Two days ago, Tavis Ormandy of Google's Project Zero published details of a remote code execution bug he had found in Cisco WebEx Browser Extension that allowed any web page to launch arbitrary executable on visitor's computer. A thing like this is a big deal: WebEx has ~20 million users and many of them are enterprise and government users, or in other words, interesting targets for professional criminals and spies.

According to Tavis, Cisco was impressively quick to issue an updated version 1.0.5 after receiving his report. The automatically installed update restricts the affected functionality so that it can only be used by web sites originating via HTTPS from domains and For all other web sites, an attempt to exploit the vulnerability would result in a warning dialog like this:

I tried to get Tavis's exploit to work with the updated extension, but clicking OK on the above dialog didn't work. Delivering the exploit from a fake local server didn't - as expected - show the above warning, but also didn't result in the exploit working. My theory is that Cisco also added some quick check to break this particular exploit, which was a smart thing to do, since cross-site scripting issues are surely about to start springing up on servers (one is already there). If my theory is correct, someone will find (and possibly publish) a way to get around this quick check and combine it with a cross-site scripting issue somewhere in the domain. By the way, finds 544 hosts in the domain, so the attack surface seems sizeable.

The show is not over either, it seems, as Tavis has apparently found and reported some residual remote code execution issues with the latest WebEx update.

[Update 1/27/17: Tavis's report is now public. Apparently WebEx developers have implemented the DLL white-listing strategy in version 1.0.5 that we mentioned in the original blog post, but Tavis has found a way around it by misusing the installation functionality for replacing one of the white-listed DLLs with Cisco-signed MSVCR100.DLL. Cisco has since published WebEx update 1.0.7 that fixes this bypass.]

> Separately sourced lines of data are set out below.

(** * imgui-react-runtime: the native host of the scripting runtime

    A shallow embedding of [lib/imgui-runtime/imgui-runtime.cpp] and
    [lib/imgui-runtime/MappedFileBuffer.cpp].

    - C++ [double] values are IEEE-754 binary64 numbers, modelled with the
      Standard Library's axiom-free [spec_float] (precision 53, emax 1024).
    - [size_t] arithmetic is arithmetic on [Z] with the wrap-around modulo
      [2^64] written out; [int] is a [Z] in [INT_MIN .. INT_MAX].
    - A JavaScript object used as a property bag is a [gmap string jsvalue].
    - The host functions run in a small monad [M] over a [world]: the VM,
      the file-scope statics of imgui-runtime.cpp, the environment (clock,
      window, files) and the trace of the calls made so far.  A computation
      ends by returning, by throwing a C++ exception, or by stopping the
      process ([abort()], [exit(n)]).
    - What scripts do when they are called is not fixed by the host: it is
      a parameter ([script]) of the whole development. *)

From Stdlib Require Import ZArith Lia String List Bool.
From Stdlib Require Import Floats.SpecFloat.
From stdpp Require Import base gmap strings list.

#[local] Set Warnings "-register-all".
#[local] Open Scope string_scope.
#[local] Open Scope Z_scope.

(* ================================================================= *)
(** ** Machine numbers *)

(** [double]: IEEE-754 binary64. *)
Definition double := spec_float.
Definition prec : Z := 53.
Definition emax : Z := 1024.

(** [static_cast<double>(n)] for an integer [n] (round to nearest even). *)
Definition double_of_Z (n : Z) : double := binary_normalize prec emax n 0 false.

(** The comparison operators of C++ on doubles: every comparison with a NaN
    operand is false. *)
Definition dlt (a b : double) : bool := SFltb a b.
Definition dle (a b : double) : bool := SFleb a b.
Definition dgt (a b : double) : bool := SFltb b a.
Definition dge (a b : double) : bool := SFleb b a.

Definition dadd : double -> double -> double := SFadd prec emax.
Definition dsub : double -> double -> double := SFsub prec emax.
Definition dmul : double -> double -> double := SFmul prec emax.
Definition ddiv : double -> double -> double := SFdiv prec emax.

Definition dzero : double := S754_zero false.
Definition d_one : double := double_of_Z 1.

(** [std::isfinite]. *)
Definition isfinite (d : double) : bool :=
  match d with
  | S754_zero _ | S754_finite _ _ _ => true
  | S754_infinity _ | S754_nan => false
  end.

(** The integer part of a finite double, rounding toward zero: what
    [static_cast<int>(value)] yields when that integer fits in an [int]. *)
Definition trunc_to_Z (d : double) : Z :=
  match d with
  | S754_finite s m e =>
      let a := match e with
               | Z0 => Zpos m
               | Zpos k => Z.shiftl (Zpos m) (Zpos k)
               | Zneg k => Z.shiftr (Zpos m) (Zpos k)
               end in
      if s then - a else a
  | _ => 0
  end.

(** [float]: IEEE-754 binary32, and its two conversions.  A [float] is a
    [double] exactly; as a [spec_float] it has another normal form. *)
Definition float := spec_float.
Definition float_of_Z (n : Z) : float := binary_normalize 24 128 n 0 false.
Definition double_of_float (f : float) : double :=
  match f with
  | S754_finite s m e => binary_normalize prec emax (if s then Zneg m else Zpos m) e false
  | _ => f
  end.

Definition INT_MAX : Z := 2147483647.
Definition INT_MIN : Z := -2147483648.

(** [size_t] is 64 bits wide; a conversion to it wraps modulo [2^64]. *)
Definition SIZE_WIDTH : Z := 64.
Definition to_size_t (z : Z) : Z := z mod 2 ^ SIZE_WIDTH.

(** [long] and [off_t] are signed 64-bit integers. *)
Definition LONG_MAX : Z := 2 ^ 63 - 1.

(* ================================================================= *)
(** ** MappedFileBuffer.cpp: the sizes of a mapping *)

(** [((fileSize_ + pageSize - 1) / pageSize) * pageSize], computed in
    [size_t]: [pageSize] (a [long]) is converted to [size_t] and every
    operation wraps.  The page size is what [sysconf(_SC_PAGESIZE)] gives,
    a positive number: at a page size of zero the division of the code is
    undefined, and the zero that [Z]'s division gives here stands for
    nothing; what is proved of the sizes assumes a positive page size. *)
Definition mappedSize_of (fileSize_ pageSize : Z) : Z :=
  let p := to_size_t pageSize in
  to_size_t (to_size_t (to_size_t (fileSize_ + p) - 1) / p * p).

(** [attemptTrailingZero && fileSize_ % pageSize != 0 ? fileSize_ + 1 : fileSize_]. *)
Definition size_of (fileSize_ pageSize : Z) (attemptTrailingZero : bool) : Z :=
  if attemptTrailingZero && negb (fileSize_ mod to_size_t pageSize =? 0)
  then to_size_t (fileSize_ + 1)
  else fileSize_.

(** The rounded-up quotient [ceil(f/p)] of the specification, defined from
    its meaning (not from the code's formula): [-floor(-f/p)]. *)
Definition ceil_div (f p : Z) : Z := - ((- f) / p).

(* ================================================================= *)
(** ** The scripting VM as the host sees it (jsi.h) *)

(** A callable JavaScript value: a function defined by a script, or a
    function the host has created with [createFromHostFunction]. *)
Inductive jsfunction :=
| ScriptFunction (id : nat)
| HostFunction (name : string).

(** [jsi::Value].  Objects are property bags; functions are objects too. *)
Inductive jsvalue :=
| JSUndefined
| JSNull
| JSBool (b : bool)
| JSNumber (d : double)
| JSString (s : string)
| JSObject (props : gmap string jsvalue)
| JSFunction (f : jsfunction).

(** The exceptions of jsi.h: [JSError] and [JSINativeException] both derive
    from [JSIException], which derives from [std::exception]. *)
Inductive JSIException :=
| JSError (message stack : string)
| JSINativeException (msg : string).

(** The exceptions the host code can see: those of the VM, and the
    [std::runtime_error] thrown by MappedFileBuffer.cpp. *)
Inductive exception :=
| JSI (e : JSIException)
| runtime_error (msg : string).

(** [e.what()]: for a [JSError], jsi.cpp builds it from the message and the
    stack. *)
Definition jsi_what (e : JSIException) : string :=
  match e with
  | JSError message stack => message ++ "\n\n" ++ stack
  | JSINativeException msg => msg
  end.

(** [e.what()]. *)
Definition what (e : exception) : string :=
  match e with
  | JSI e => jsi_what e
  | runtime_error msg => msg
  end.

(** [obj.hasProperty(rt, name)] and [obj.getProperty(rt, name)] on a
    property bag: a missing property reads as [undefined]. *)
Definition hasProperty (obj : gmap string jsvalue) (name : string) : bool :=
  match obj !! name with Some _ => true | None => false end.
Definition getProperty (obj : gmap string jsvalue) (name : string) : jsvalue :=
  match obj !! name with Some v => v | None => JSUndefined end.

So we have a publicly known remote code execution bug with a working POC on millions of computers, an unknown number of not-yet-updated WebEx extensions, an update that seems to be exploitable with cross-site scripting, and a still-secret residual remote code execution bug in the latest update. One could say there's room for improvement.

Writing a Micropatch

The way this WebEx vulnerability is currently fixed doesn't seem good enough to me. (To be fair, it probably also doesn't look good enough to Cisco but they had to do something quick and are probably working on a better long-term solution.) The risk of resurrecting Tavis's exploit with some modification and cross-site scripting, or of simply tricking users to click OK, made me wonder if we could do a better fix with 0patch.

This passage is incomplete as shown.